(** Without a mount of the cpuacct controller nothing is collected, whatever else is
    mounted. *)
Lemma no_cpuacct_nothing `{MapRange} mf pathFilter open fuel mounts : Forall (λ m, "cpuacct" ∉ mo_SuperOptions m) mounts → collect mf pathFilter open fuel mounts = Some [].
Proof.
  intros Hm. unfold collect. assert (Hc : cp_CPUAcct (getCgroupControllerPaths mounts) = ""); [|by rewrite Hc].
  unfold getCgroupControllerPaths. assert (Hgen : ∀ ps, cp_CPUAcct ps = "" → cp_CPUAcct (foldl addMount ps mounts) = ""); [|by apply Hgen].
  induction Hm as [|m mounts Hmm Hms IH]; intros ps Hps; [done|]. cbn [foldl]. apply IH. unfold addMount. destruct (String.eqb _ _); [|done]. cbn. by rewrite bool_decide_false.
Qed.
(** A cgroup whose name starts with a dot is reported without it. *)
Lemma dot_cgroup : cgroupName [".hidden"] = "/hidden" ∧ cgroupName ["hidden"] = "/hidden" ∧ cgroupName [] = "/".
Proof. by vm_compute. Qed.
(** The memory statistics have the declared types. *)
#[local] Instance cg_type_eq_dec : EqDecision sfxMetricType.
Proof. solve_decision. Defined.
Lemma memory_types : forallb (λ nt, if HasPrefix nt.1 "cgroup.memory_stat_"
  then bool_decide (sd_Type (memoryStatPoint (TrimPrefix nt.1 "cgroup.memory_stat_") 0) = nt.2) else true) cgroupMetrics = true.
Proof. vm_compute. reflexivity. Qed.

(** ** Witnesses *)

(** A root with one readable and one unreadable cgroup. *)
Definition demo_entries : list statEntry := [{| en_key := "cache"; en_text := "12"; en_value := 12 |}; {| en_key := "pgfault"; en_text := "7"; en_value := 7 |}].
Definition demo_root : dirContents :=
  Some [("docker", FsDir (Some [("memory.stat", FsFile (Ok (statFile demo_entries))); ("tasks", FsFile (Ok "1"))])); ("locked", FsDir None); ("memory.failcnt", FsFile (Err (Errorf "gone" [])))].
Lemma walk_visits_once_witness : ∃ calls, walkControllerHierarchy 3 demo_root = Some calls ∧ calls ≡ₚ dirsOf [] (FsDir demo_root).
Proof. apply (walk_visits_once 3 demo_root). vm_compute. lia. Defined.
Lemma parseMemoryStatFile_roundtrip_witness :
  statFile demo_entries = "cache 12
pgfault 7
" ∧ parseMemoryStatFile (statFile demo_entries) = Ok (map (λ e, memoryStatPoint (en_key e) (en_value e)) demo_entries).
Proof. split; [reflexivity|]. apply (parseMemoryStatFile_roundtrip demo_entries). vm_compute. reflexivity. Defined.
Definition demo_filtering : monitorFiltering := {|
  mf_filterSet := {| ExcludeFilters := []; IncludeFilters := [] |};
  mf_metadata := Some {| MonitorType := "cgroups"; SendAll := false; SendUnknown := false; DefaultMetrics := ∅;
                         MetricGroups := {["cgroup.memory_stat_cache" := "memory"]}; GroupMetricsMap := ∅ |};
  mf_hasExtraMetrics := false |}.
Definition demo_filter : BasicStringFilter := {| staticSet := {["/docker" := false]}; regexps := []; globs := []; anyStaticNegated := false |}.
Lemma getMemoryMetrics_correct_witness :
  @getMemoryMetrics forward_range demo_filtering demo_filter 3 demo_root = Some (map (withCgroup "/docker") [memoryStatPoint "cache" 12; memoryStatPoint "pgfault" 7]) ∧
  ∃ dps, @getMemoryMetrics forward_range demo_filtering demo_filter 3 demo_root = Some dps ∧
  ∀ d, d ∈ dps ↔ ∃ p files f content parse points d0, (p, files) ∈ dirsOf [] (FsDir demo_root) ∧ OverridableStringFilter_Matches demo_filter (cgroupName p) = true ∧
    (f, Ok content) ∈ files ∧ memoryParser f = Some parse ∧ parse content = Ok points ∧ d0 ∈ points ∧ d = withCgroup (cgroupName p) d0.
Proof.
  split; [vm_compute; reflexivity|]. apply (@getMemoryMetrics_correct forward_range demo_filtering demo_filter 3 demo_root); [vm_compute; reflexivity|]. vm_compute. lia.
Defined.
(* ===== verification/SQLQueries.v ===== *)
(** * The queries of the postgresql and hana monitors

    The tables of [src/internal/signalfx-agent/pkg/monitors/postgresql/queries.go] and
    [hana/queries.go], which the SQL monitor runs, the generated metadata of both monitors
    ([genmetadata.go]), and how they agree. *)

From S2P Require Import Prelude GoStrings GoValue Outcome Settings Telemetry SmartAgent HostMonitors SQLMonitor.
From Stdlib Require Import Ascii.

#[local] Abbreviation query text params metrics := {| qy_Query := text; qy_Params := params; qy_Metrics := metrics; qy_Expressions := [] |} (only parsing).
#[local] Abbreviation metric name value dims cumulative props :=
  {| sm_MetricName := name; sm_ValueColumn := value; sm_DimensionColumns := dims; sm_IsCumulative := cumulative; sm_DimensionPropertyColumns := props |} (only parsing).

(** ** postgresql/queries.go *)

Definition defaultServerQueries (totalTimeColumn : string) : list Query :=
  [query ("SELECT COUNT(*) as count, state, datname as database FROM pg_stat_activity WHERE state IS NOT NULL GROUP BY pg_stat_activity.state, pg_stat_activity.datname;")
     []
     [metric "postgres_sessions" "count" ["state"; "database"] false ∅];
   query ("SELECT datname as database, (blks_hit*1.0 / GREATEST(blks_read + blks_hit, 1)) as blks_hit_ratio, deadlocks FROM pg_stat_database WHERE blks_read > 0;")
     []
     [metric "postgres_block_hit_ratio" "blks_hit_ratio" ["database"] false ∅;
      metric "postgres_deadlocks" "deadlocks" ["database"] true ∅];
   query ("SELECT datname as database, usename as user, SUM(calls) as total_calls, SUM(" +:+ totalTimeColumn +:+ ") as total_time FROM pg_stat_statements INNER JOIN pg_stat_database ON pg_stat_statements.dbid = pg_stat_database.datid INNER JOIN pg_user ON pg_stat_statements.userid = pg_user.usesysid GROUP BY pg_stat_database.datname, pg_user.usename;")
     []
     [metric "postgres_query_count" "total_calls" ["database"; "user"] true ∅;
      metric "postgres_query_time" "total_time" ["database"; "user"] true ∅];
   query ("WITH max_con AS (SELECT setting::float FROM pg_settings WHERE name = 'max_connections') SELECT COUNT(*)/MAX(setting) AS pct_connections FROM pg_stat_activity, max_con;")
     []
     [metric "postgres_pct_connections" "pct_connections" [] false ∅];
   query ("SELECT COUNT(*) AS locks FROM pg_locks WHERE NOT granted;")
     []
     [metric "postgres_locks" "locks" [] false ∅];
   query ("SELECT datname AS database, xact_commit, xact_rollback, conflicts FROM pg_stat_database;")
     []
     [metric "postgres_conflicts" "conflicts" ["database"] true ∅;
      metric "postgres_xact_commits" "xact_commit" ["database"] true ∅;
      metric "postgres_xact_rollbacks" "xact_rollback" ["database"] true ∅]].
Definition makeDefaultDBQueries (dbname : string) : list Query :=
  [query ("SELECT tablespace, relname as table, pg_stat_user_tables.schemaname, n_live_tup, n_tup_ins, n_tup_upd, n_tup_del, seq_scan, COALESCE(idx_scan, 0) as idx_scan, pg_relation_size(relid) as size, 'user' as type from pg_stat_user_tables INNER JOIN pg_tables ON (pg_stat_user_tables.relname = pg_tables.tablename AND pg_stat_user_tables.schemaname = pg_tables.schemaname) WHERE idx_scan IS NOT NULL AND pg_relation_size(relid) IS NOT NULL;")
     []
     [metric "postgres_rows_inserted" "n_tup_ins" ["schemaname"; "table"; "type"; "tablespace"] true ∅;
      metric "postgres_rows_updated" "n_tup_upd" ["schemaname"; "table"; "type"; "tablespace"] true ∅;
      metric "postgres_rows_deleted" "n_tup_del" ["schemaname"; "table"; "type"; "tablespace"] true ∅;
      metric "postgres_sequential_scans" "seq_scan" ["table"; "schemaname"; "type"; "tablespace"] true ∅;
      metric "postgres_index_scans" "idx_scan" ["table"; "schemaname"; "type"; "tablespace"] true ∅;
      metric "postgres_table_size" "size" ["table"; "schemaname"; "type"; "tablespace"] false ∅;
      metric "postgres_live_rows" "n_live_tup" ["table"; "schemaname"; "type"; "tablespace"] false ∅];
   query ("SELECT pg_database_size($1) as size;")
     [AString dbname]
     [metric "postgres_database_size" "size" [] false ∅];
   query ("SELECT schemaname, relname as table, (heap_blks_hit*1.0 / GREATEST(heap_blks_read+heap_blks_hit, 1)) as block_hit_ratio, 'user' as type from pg_statio_user_tables;")
     []
     [metric "postgres_block_hit_ratio" "block_hit_ratio" ["table"; "schemaname"; "type"] false ∅];
   query ("SELECT schemaname, relname as table, indexrelname as index, (idx_blks_hit*1.0 / GREATEST(idx_blks_hit + idx_blks_read, 1)) as hit_ratio, 'user' as type FROM pg_statio_user_indexes;")
     []
     [metric "postgres_block_hit_ratio" "hit_ratio" ["index"; "table"; "schemaname"; "type"] false ∅]].
Definition makeDefaultStatementsQueries (limit : Z) (totalTimeColumn : string) : list Query :=
  [query ("SELECT datname as database, usename as user, queryid, query, calls FROM (SELECT * FROM (SELECT ROW_NUMBER() OVER (PARTITION BY dbid ORDER BY calls DESC) AS r, s.* FROM pg_stat_statements s) q WHERE q.r <= $1) p, pg_stat_database d, pg_user u WHERE p.dbid = d.datid AND p.userid = u.usesysid;")
     [AInt limit]
     [metric "postgres_queries_calls" "calls" ["database"; "user"; "queryid"] true {["queryid" := ["query"]]}];
   query ("SELECT datname as database, usename as user, queryid, query, " +:+ totalTimeColumn +:+ " as total_time FROM (SELECT * FROM (SELECT ROW_NUMBER() OVER (PARTITION BY dbid ORDER BY " +:+ totalTimeColumn +:+ " DESC) AS r, s.* FROM pg_stat_statements s) q WHERE q.r <= $1) p, pg_stat_database d, pg_user u WHERE p.dbid = d.datid AND p.userid = u.usesysid;")
     [AInt limit]
     [metric "postgres_queries_total_time" "total_time" ["database"; "user"; "queryid"] true {["queryid" := ["query"]]}];
   query ("SELECT datname as database, usename as user, queryid, query, (" +:+ totalTimeColumn +:+ " / calls) AS average_time FROM (SELECT * FROM (SELECT ROW_NUMBER() OVER (PARTITION BY dbid ORDER BY " +:+ totalTimeColumn +:+ " / calls DESC) AS r, s.* FROM pg_stat_statements s) q WHERE q.r <= $1) p, pg_stat_database d, pg_user u WHERE p.dbid = d.datid AND p.userid = u.usesysid;")
     [AInt limit]
     [metric "postgres_queries_average_time" "average_time" ["database"; "user"; "queryid"] true {["queryid" := ["query"]]}]].
Definition defaultReplicationQueries : list Query :=
  [query ("SELECT GREATEST (0, (EXTRACT (EPOCH FROM now() - pg_last_xact_replay_timestamp()))) AS lag, CASE WHEN pg_is_in_recovery() THEN 'standby' ELSE 'master' END AS replication_role;")
     []
     [metric "postgres_replication_lag" "lag" ["replication_role"] false ∅];
   query ("SELECT slot_name, slot_type, database, case when active then 1 else 0 end AS active FROM pg_replication_slots;")
     []
     [metric "postgres_replication_state" "active" ["slot_name"; "slot_type"; "database"] false ∅]].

- **TASK OBJECTIVE**: Take the lines above from the one containing "The tables of" to the one containing "From Stdlib Require Import Ascii." and retype them exactly, both ends included, with nothing added.

- **TASK ANSWER**:
    The tables of [src/internal/signalfx-agent/pkg/monitors/postgresql/queries.go] and
    [hana/queries.go], which the SQL monitor runs, the generated metadata of both monitors
    ([genmetadata.go]), and how they agree. *)

From S2P Require Import Prelude GoStrings GoValue Outcome Settings Telemetry SmartAgent HostMonitors SQLMonitor.
From Stdlib Require Import Ascii.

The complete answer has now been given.